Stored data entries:
(** What happens to the member [leaf] of the borrowed map: an existing one is appended to, a
    missing one becomes [fresh]. *)
Definition append_leaf (leaf : string) (value fresh : Value) (i : nat) (m : Fields) : option UpdateOpError * Fields :=
  match obj_get leaf m with
  | Some existing =>
      match append_to_target existing value leaf i with
      | Ok v => (None, obj_insert leaf v m)
      | Err e => (Some e, m)
      end
  | None => (None, obj_insert leaf fresh m)
  end.

(** *** The operations *)

(** The state of the loop: [current] and [using_missing_default]. *)
Record Cursor : Type := mk_cur { current : Value; missing : bool }.

Definition not_object (verb c : string) (i : nat) (path : string) (v : Value) : UpdateOpError :=
  err i c ("Cannot " +:+ verb +:+ " at path '" +:+ path +:+ "': target is " +:+ json_type_name v +:+ ", expected object.").

Definition not_number (c : string) (i : nat) (path : string) (v : Value) : UpdateOpError :=
  err i c ("Expected number at path '" +:+ path_label path +:+ "', got " +:+ json_type_name v +:+ ".").

Definition op_set (i : nat) (path : string) (value : option Value) (c : Cursor) : option UpdateOpError * Cursor :=
  match validate_op_path "set" i (field_path_segments path) with
  | Some e => (Some e, c)
  | None =>
      if is_empty path then (None, mk_cur (default Null value) false)
      else match current c with
           | Obj m => (None, mk_cur (Obj (obj_insert path (default Null value) m)) false)
           | v => (Some (not_object "set" ERR_SET_TARGET_NOT_OBJECT i (path_label path) v), c)
           end
  end.

(** [for (k, v) in new_map { target.insert(k, v) }]. *)
Definition merge_members (new_map m : Fields) : Fields := foldl (λ acc p, obj_insert p.1 p.2 acc) m new_map.

Definition op_merge (i : nat) (path : option MergePath) (value : Value) (c : Cursor) : option UpdateOpError * Cursor :=
  let segments := merge_path_segments path in
  match validate_merge_path i segments with
  | Some e => (Some e, c)
  | None =>
      match validate_merge_value i value with
      | Some e => (Some e, c)
      | None =>
          match value with
          | Obj new_map =>
              match segments with
              | [] => match current c with
                      | Obj existing => (None, mk_cur (Obj (merge_members new_map existing)) false)
                      | _ => (None, c)
                      end
              | _ => (None, mk_cur (walk_or_create segments (λ m, (tt, merge_members new_map m)) (current c)).2 false)
              end
          | _ => (None, c)
          end
      end
  end.

(** [Increment] and [Decrement] differ in their names, in the arithmetic and in the value a
    missing target starts from. *)
Definition op_number (name verb not_obj not_num : string) (start : Z -> Value) (num : Value -> Z -> option Value)
    (i : nat) (path : string) (by_ : Z) (c : Cursor) : option UpdateOpError * Cursor :=
  match validate_op_path name i (field_path_segments path) with
  | Some e => (Some e, c)
  | None =>
      if is_empty path then
        if missing c then (None, mk_cur (start by_) false)
        else match num (current c) by_ with
             | Some updated => (None, mk_cur updated false)
             | None => (Some (not_number not_num i path (current c)), c)
             end
      else match current c with
           | Obj m =>
               match obj_get path m with
               | Some existing =>
                   match num existing by_ with
                   | Some updated => (None, mk_cur (Obj (obj_insert path updated m)) false)
                   | None => (Some (not_number not_num i path existing), c)
                   end
               | None => (None, mk_cur (Obj (obj_insert path (start by_) m)) false)
               end
           | v => (Some (not_object verb not_obj i (path_label path) v), c)
           end
  end.

Definition op_increment : nat -> string -> Z -> Cursor -> option UpdateOpError * Cursor :=
  op_number "increment" "increment" ERR_INCREMENT_TARGET_NOT_OBJECT ERR_INCREMENT_NOT_NUMBER num_i64 increment_number.

Definition op_decrement : nat -> string -> Z -> Cursor -> option UpdateOpError * Cursor :=
  op_number "decrement" "decrement" ERR_DECREMENT_TARGET_NOT_OBJECT ERR_DECREMENT_NOT_NUMBER missing_decrement_value
    decrement_number.

Definition op_append (i : nat) (path : option MergePath) (value : Value) (c : Cursor) : option UpdateOpError * Cursor :=
  let segments := merge_path_segments path in
  match validate_op_path "append" i segments with
  | Some e => (Some e, c)
  | None =>
      match segments with
      | [] =>
          let target := if missing c then Null else current c in
          match append_to_target target value "root" i with
          | Ok v => (None, mk_cur v false)
          | Err e => (Some e, mk_cur target (missing c))
          end
      | [leaf_key] =>
          match current c with
          | Obj m =>
              let '(e, m1) := append_leaf leaf_key value (initial_append_value value) i m in
              (e, mk_cur (Obj m1) false)
          | v => (Some (not_object "append" ERR_APPEND_TARGET_NOT_OBJECT i (path_label_segments segments) v), c)
          end
      | first :: _ =>
          match current c with
          | Obj _ =>
              let leaf_key := List.last segments first in
              let '(e, v) := walk_or_create (removelast segments)
                               (append_leaf leaf_key value (Arr [value]) i) (current c) in
              (e, mk_cur v false)
          | v => (Some (not_object "append" ERR_APPEND_TARGET_NOT_OBJECT i (path_label_segments segments) v), c)
          end
      end
  end.

Definition op_remove (i : nat) (path : string) (c : Cursor) : option UpdateOpError * Cursor :=
  match validate_op_path "remove" i (field_path_segments path) with
  | Some e => (Some e, c)
  | None =>
      if is_empty path then (None, mk_cur Null false)
      else match current c with
           | Obj m => (None, mk_cur (Obj (obj_remove path m)) false)
           | v => (Some (not_object "remove" ERR_REMOVE_TARGET_NOT_OBJECT i (path_label path) v), c)
           end
  end.

(** One turn of the loop: the error it pushes, if any, and the cursor. *)
Definition apply_op (i : nat) (op : UpdateOp) (c : Cursor) : option UpdateOpError * Cursor :=
  match op with
  | OpSet path value => op_set i path value c
  | OpMerge path value => op_merge i path value c
  | OpIncrement path by_ => op_increment i path by_ c
  | OpDecrement path by_ => op_decrement i path by_ c
  | OpAppend path value => op_append i path value c
  | OpRemove path => op_remove i path c
  end.

Fixpoint apply_ops (i : nat) (ops : list UpdateOp) (c : Cursor) (errors : list UpdateOpError)
  : Cursor * list UpdateOpError :=
  match ops with
  | [] => (c, errors)
  | op :: rest =>
      let '(e, c1) := apply_op i op c in
      apply_ops (S i) rest c1 (errors ++ match e with Some e => [e] | None => [] end)
  end.

Definition start_cursor (old : option Value) : Cursor :=
  mk_cur (default (Obj []) old) (match old with None => true | Some _ => false end).

Definition apply_update_ops (old_value : option Value) (ops : list UpdateOp) : Value * list UpdateOpError :=
  let '(c, errors) := apply_ops 0 ops (start_cursor old_value) [] in (current c, errors).

End Update.

(** ** Properties *)

Module UpdateProperties.
Import Update.

(** *** Arithmetic *)

Lemma enc_i64_PosInt z : (0 <= z)%Z -> enc_i64 z = Num (PosInt z).
Proof. intros Hz. unfold enc_i64. by rewrite (proj2 (Z.leb_le 0 z)). Qed.

Lemma enc_i64_NegInt z : (z < 0)%Z -> enc_i64 z = Num (NegInt z).
Proof. intros Hz. unfold enc_i64. by rewrite (proj2 (Z.leb_gt 0 z)). Qed.

(** The JSON integers: what a [u64] or an [i64] can hold. *)
Definition json_int (z : Z) : Prop := (i64_min <= z <= u64_max)%Z.

#[export] Instance json_int_dec z : Decision (json_int z).
Proof. unfold json_int. apply _. Defined.

Lemma step_number_exact op fop n by_ :
  json_int n -> (i64_min <= by_ <= i64_max)%Z ->
  (op n by_ = n + by_ \/ op n by_ = n - by_)%Z ->
  step_number op fop (enc_i64 n) by_ = if decide (json_int (op n by_)) then Some (enc_i64 (op n by_)) else None.
Proof.
  unfold json_int, i64_min, i64_max, u64_max. intros Hn Hb Hop.
  unfold step_number, checked_i64, checked_u64, num_i64, i64_min, i64_max, u64_max.
  destruct (Z.le_gt_cases 0 n) as [H0|H0].
  - rewrite (enc_i64_PosInt n) by done. cbn [as_i64 as_u64]. unfold i64_max.
    destruct (Z.leb_spec n (2 ^ 63 - 1)) as [H1|H1].
    + destruct (Z.leb_spec (- 2 ^ 63) (op n by_)), (Z.leb_spec (op n by_) (2 ^ 63 - 1)); cbn [andb].
      1: by rewrite decide_True by lia.
      1: rewrite (proj2 (Z.leb_le 0 _)), (proj2 (Z.leb_le _ (2 ^ 64 - 1))), decide_True, enc_i64_PosInt by lia; done.
      all: lia.
    + destruct (Z.leb_spec 0 (op n by_)), (Z.leb_spec (op n by_) (2 ^ 64 - 1)); cbn [andb]; try lia.
      * by rewrite decide_True, enc_i64_PosInt by lia.
      * by rewrite decide_False by lia.
  - rewrite (enc_i64_NegInt n) by done. cbn [as_i64 as_u64].
    destruct (Z.leb_spec (- 2 ^ 63) (op n by_)), (Z.leb_spec (op n by_) (2 ^ 63 - 1)); cbn [andb]; try lia.
    + by rewrite decide_True by lia.
    + by rewrite decide_False by lia.
Qed.
(* ===== verification/StateStore.v ===== *)
(** * The state worker's key-value store (state/src/store.rs)

    [KvStore] keeps every scope in memory as an insertion-ordered map and, when it is
    file-backed, records the scopes that changed in a dirty map which a flush drains to
    one file per scope.  The model has the store's operations on a record [KvStore],
    the file names ([encode_index] and back), the directory they live in with its
    failures, and the flush as a step relation in which mutations interleave with the
    writer.  The theorems: scope names survive the file-name encoding and never leave
    the directory; a write that fails or is cut short leaves the previous file in
    place; and in every reachable state in which no work is pending the directory
    holds exactly the non-empty scopes, so that a restart reads back every scope that has a name and
    whose values the file's text can represent; a scope that is nested too deep is lost. *)

From Stdlib Require Import Ascii ZArith Lia.
From S2P Require Import Prelude Json Codec JsonText StateBarrier StateUpdate.

(** ** [IndexMap<String, Arc<Value>>]: a list of pairs in insertion order *)

Abbreviation Scope := (list (string * Value)).

(** [IndexMap::insert]: keeps the position of a key that is there, else appends;
    returns the displaced value. *)
Fixpoint im_insert (k : string) (v : Value) (m : Scope) : Scope :=
  match m with
  | [] => [(k, v)]
  | (k', v') :: m' => if decide (k = k') then (k', v) :: m' else (k', v') :: im_insert k v m'
  end.

(** [IndexMap::shift_remove]: the other entries keep their order. *)
Definition im_remove (k : string) (m : Scope) : Scope := obj_remove k m.

(** ** File names *)

Module FileNames.

Definition KEY_FILE_EXTENSION : string := "bin".

Definition hex_digit (n : Z) : ascii :=
  ascii_of_N (Z.to_N (if (n <? 10)%Z then 48 + n else 55 + n)%Z).

(** The bytes [encode_index] keeps: ASCII letters, digits, '-', '_' and '.'. *)
Definition plain_byte (b : Z) : bool :=
  (((65 <=? b) && (b <=? 90)) || ((97 <=? b) && (b <=? 122)) || ((48 <=? b) && (b <=? 57))
   || (b =? 45) || (b =? 95) || (b =? 46))%Z.

(** [format!("%{:02X}", byte)]. *)
Definition percent_byte (b : Z) : string :=
  String "%" (String (hex_digit (b / 16)) (String (hex_digit (b mod 16)) "")).

Fixpoint encode_index (index : string) : string :=
  match index with
  | EmptyString => ""
  | String c s =>
      let b := ascii_code c in
      if plain_byte b then String c (encode_index s) else percent_byte b +:+ encode_index s
  end.

(** [char::to_digit(16)]. *)
Definition to_digit16 (c : ascii) : option Z :=
  let b := ascii_code c in
  if ((48 <=? b) && (b <=? 57))%Z then Some (b - 48)%Z
  else if ((65 <=? b) && (b <=? 70))%Z then Some (b - 55)%Z
  else if ((97 <=? b) && (b <=? 102))%Z then Some (b - 87)%Z
  else None.

Fixpoint decode_bytes (s : string) : option string :=
  match s with
  | EmptyString => Some ""
  | String c s1 =>
      if decide (c = "%"%char) then
        match s1 with
        | String h (String l s2) =>
            match to_digit16 h, to_digit16 l with
            | Some hi, Some lo =>
                String (ascii_of_N (Z.to_N (Z.lor (Z.shiftl hi 4) lo))) <$> decode_bytes s2
            | _, _ => None
            end
        | _ => None
        end
      else String c <$> decode_bytes s1
  end.

(** [String::from_utf8] succeeds: the well-formed byte sequences of the Unicode standard. *)
Definition cont_byte (c : ascii) : bool := ((0x80 <=? ascii_code c) && (ascii_code c <=? 0xBF))%Z.

Definition second_of_3 (a b : ascii) : bool :=
  let x := ascii_code a in let y := ascii_code b in
  if (x =? 0xE0)%Z then ((0xA0 <=? y) && (y <=? 0xBF))%Z
  else if (x =? 0xED)%Z then ((0x80 <=? y) && (y <=? 0x9F))%Z
  else cont_byte b.

Definition second_of_4 (a b : ascii) : bool :=
  let x := ascii_code a in let y := ascii_code b in
  if (x =? 0xF0)%Z then ((0x90 <=? y) && (y <=? 0xBF))%Z
  else if (x =? 0xF4)%Z then ((0x80 <=? y) && (y <=? 0x8F))%Z
  else cont_byte b.

Fixpoint utf8_valid (s : string) : bool :=
  match s with
  | EmptyString => true
  | String a s1 =>
      let x := ascii_code a in
      if (x <? 0x80)%Z then utf8_valid s1
      else match s1 with
           | EmptyString => false
           | String b s2 =>
               if ((0xC2 <=? x) && (x <=? 0xDF))%Z then cont_byte b && utf8_valid s2
               else match s2 with
                    | EmptyString => false
                    | String c s3 =>
                        if ((0xE0 <=? x) && (x <=? 0xEF))%Z
                        then second_of_3 a b && cont_byte c && utf8_valid s3
                        else match s3 with
                             | EmptyString => false
                             | String d s4 =>
                                 if ((0xF0 <=? x) && (x <=? 0xF4))%Z
                                 then second_of_4 a b && cont_byte c && cont_byte d && utf8_valid s4
                                 else false
                             end
                    end
           end
  end.

Definition decode_index (encoded : string) : option string :=
  match decode_bytes encoded with
  | Some bytes => if utf8_valid bytes then Some bytes else None
  | None => None
  end.

Definition index_file_name (index : string) : string :=
  encode_index index +:+ "." +:+ KEY_FILE_EXTENSION.

(** The text before and after the last [c], if there is one. *)
Fixpoint rsplit_char (c : ascii) (s : string) : option (string * string) :=
  match s with
  | EmptyString => None
  | String d s' =>
      match rsplit_char c s' with
      | Some (a, b) => Some (String d a, b)
      | None => if decide (c = d) then Some ("", s') else None
      end
  end.

(** [Path::extension] of a file name: a name that starts with its only dot has none. *)
Definition path_extension (name : string) : option string :=
  if decide (name = "..") then None
  else match rsplit_char "." name with
       | None => None
       | Some (before, after) => if decide (before = "") then None else Some after
       end.

Definition index_from_path (name : string) : option string :=
  match strip_suffix ("." +:+ KEY_FILE_EXTENSION) name with
  | Some stem => decode_index stem
  | None => None
  end.

(** *** Lemmas *)

Lemma percent_byte_decode (c : ascii) (s : string) :
  plain_byte (ascii_code c) = false ->
  decode_bytes (percent_byte (ascii_code c) +:+ s) = String c <$> decode_bytes s.
Proof.
  destruct c as [[] [] [] [] [] [] [] []]; intros Hc;
    first [ discriminate Hc | clear Hc; unfold percent_byte; rewrite !append_cons, append_nil_l;
            reflexivity ].
Qed.

Lemma plain_byte_not_percent (c : ascii) : plain_byte (ascii_code c) = true -> c <> "%"%char.
Proof. by intros Hc ->. Qed.

Lemma decode_encode_bytes (s : string) : decode_bytes (encode_index s) = Some s.
Proof.
  induction s as [|c s IH]; [done|]. simpl encode_index.
  destruct (plain_byte (ascii_code c)) eqn:Hc.
  - simpl. rewrite decide_False by by apply plain_byte_not_percent. by rewrite IH.
  - by rewrite percent_byte_decode, IH.
Qed.

Lemma percent_byte_plain (b : Z) (c : ascii) :
  c <> "%"%char -> plain_byte (ascii_code c) = false ->
  forall x : ascii, b = ascii_code x -> contains_char c (percent_byte b) = false.
Proof.
  intros Hc Hp x ->. unfold percent_byte. simpl. rewrite decide_False by done.
  assert (forall d : ascii, plain_byte (ascii_code d) = true -> c <> d) as Hd by (intros d ? ->; congruence).
  rewrite !decide_False; [done| |]; apply Hd;
    destruct x as [[] [] [] [] [] [] [] []]; reflexivity.
Qed.

Lemma encode_index_no_char (c : ascii) (s : string) :
  c <> "%"%char -> plain_byte (ascii_code c) = false -> contains_char c (encode_index s) = false.
Proof.
  intros Hc Hp. induction s as [|x s IH]; [done|]. simpl. destruct (plain_byte (ascii_code x)) eqn:Hx.
  - simpl. rewrite decide_False; [done|]. intros ->. congruence.
  - rewrite contains_char_app, IH, orb_false_r. by eapply percent_byte_plain.
Qed.

Lemma rsplit_char_app (c : ascii) (a b : string) :
  contains_char c b = false -> rsplit_char c (a +:+ String c b) = Some (a, b).
Proof.
  intros Hb. assert (rsplit_char c b = None) as Hn.
  { induction b as [|d b IH]; [done|]. simpl in *. case_decide; [done|]. by rewrite IH. }
  induction a as [|d a IH].
  - rewrite append_nil_l. simpl. rewrite Hn. by rewrite decide_True.
  - rewrite append_cons. simpl. by rewrite IH.
Qed.

Lemma index_from_file_name (i : string) :
  utf8_valid i = true -> index_from_path (index_file_name i) = Some i.
Proof.
  intros Hi. unfold index_from_path, index_file_name. rewrite strip_suffix_app.
  unfold decode_index. by rewrite decode_encode_bytes, Hi.
Qed.

Lemma encode_index_nonempty (i : string) : i <> "" -> encode_index i <> "".
Proof. destruct i as [|c s]; [done|]. simpl. by destruct (plain_byte (ascii_code c)). Qed.

Lemma index_file_extension (i : string) :
  i <> "" -> path_extension (index_file_name i) = Some KEY_FILE_EXTENSION.
Proof.
  intros Hi. unfold path_extension, index_file_name.
  change ("." +:+ KEY_FILE_EXTENSION) with (String "." "bin").
  rewrite rsplit_char_app by done. rewrite decide_False.
  - by rewrite decide_False by by apply encode_index_nonempty.
  - intros He. apply (f_equal String.length) in He. rewrite length_append in He. simpl in He. lia.
Qed.

Lemma temp_file_extension (i : string) :
  path_extension (index_file_name i +:+ ".tmp") = Some "tmp".
Proof.
  unfold path_extension. change ".tmp" with (String "." "tmp").
  rewrite rsplit_char_app by done. rewrite !decide_False; [done| |].
  - unfold index_file_name. intros He. apply (f_equal String.length) in He.
    rewrite !length_append in He. simpl in He. lia.
  - intros He. apply (f_equal String.length) in He. rewrite length_append in He. simpl in He. lia.
Qed.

*WORK INSTRUCTIONS*
What is needed is a verbatim copy of every line in the records above from the one containing "Definition path_extension (name" down to the one containing "Definition index_from_path (name", both included, and nothing more.

*PROBLEM SOLUTION*
Definition path_extension (name : string) : option string :=
  if decide (name = "..") then None
  else match rsplit_char "." name with
       | None => None
       | Some (before, after) => if decide (before = "") then None else Some after
       end.

Definition index_from_path (name : string) : option string :=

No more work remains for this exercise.